The box's location was forgotten until 27 May 1865, when it was found by a worker carrying out restoration work for the 600th anniversary of Dante's birth. A young student and later a respected notary, Matteucci Anastasio, noticed the words "OSSA DANTIS" (Dante's bones) on the box and saved it from being thrown into a common grave. (The full inscription stated: "Dantis ossa a me Frate Antonio Santi hic posita 1677, die 18 Octobris", written by Friar Santi.)
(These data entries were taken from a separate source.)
(** The files an include directive stands for, and the error to report. *)
Definition includeFiles (o : parseOpts) (file : string) (ln : Z) (pattern : string)
    : list string * option error :=
  let fail msg := ErrNgx (mkNgxError msg ln file) in
  match fs_Open pattern with
  | inl _ => ([pattern], None)
  | inr _ =>
    let pattern := if IsAbs pattern then pattern else JoinPath (configDir o) pattern in
    if Contains pattern "*" then
      match Glob pattern with
      | inr err => ([], Some (fail err))
      | inl n => (sortStrings n, None)
      end
    else
      match fs_Open pattern with
      | inr err => ([], Some (fail err))
      | inl _ =>
        match Glob pattern with
        | inr err => ([], Some (fail err))
        | inl n => (n, None)
        end
      end
  end.

(** The loop over the file names: each gets a place in the queue. *)
Fixpoint enqueueFiles (filenames : list string) (ctx : list string) (o : parseOpts) (acc : list nat)
    : parseOpts * list nat :=
  match filenames with
  | [] => (o, acc)
  | n :: ns =>
    let included' := <[n := length (includes o)]> (included o) in
    enqueueFiles ns ctx
      (set_includes (includes o ++ [mkFileCtx n ctx]) included' o)
      (acc ++ [default 0%nat (included' !! n)])
  end.

(** The part of [parseInternal] for the include directive. *)
Definition handleInclude (stmt : Stmt) (ctx : list string) (w : world) : res (Stmt * world) :=
  if negb (single (w_opts w)) && (Directive stmt =? "include")%string then
    pattern ← go_index (Args stmt) 0;
    let '(filenames, err) := includeFiles (w_opts w) (File (w_parsing w)) (Line stmt) pattern in
    let w := match err with Some e => handleErr e w | None => w end in
    let '(o, idxs) := enqueueFiles filenames ctx (w_opts w) (Includes stmt) in
    Ok (set_Includes idxs stmt, set_w_opts o w)
  else Ok (stmt, w).

Definition ignored (o : parseOpts) (d : string) : bool :=
  match ignore o with Some f => f d | None => false end.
The almost complete skeleton of bones were rearticulated and put on display to the public in a crystal coffin for a few months before being reburied under the monument in a walnut chest protected by a lead cover. It remains in place and has never been returned to Florence.

===1900–present===
In 1921 a bronze garland was added to the foot of the sarcophagus in memory of the dead of World War I, as well as a marble plaque to its right describing the various restorations of the tomb and an iron gate to the neighbouring garden, designed by the Venetian artist Umberto Bellotto. The bones were hidden yet again during World War II to prevent them being destroyed by bombing. They were buried in the garden from March 1944 to 19 December 1945 until they were returned to the monument, now marked with a plaque.
The monument was restored in 2006–2007, including a complete repainting of its facades.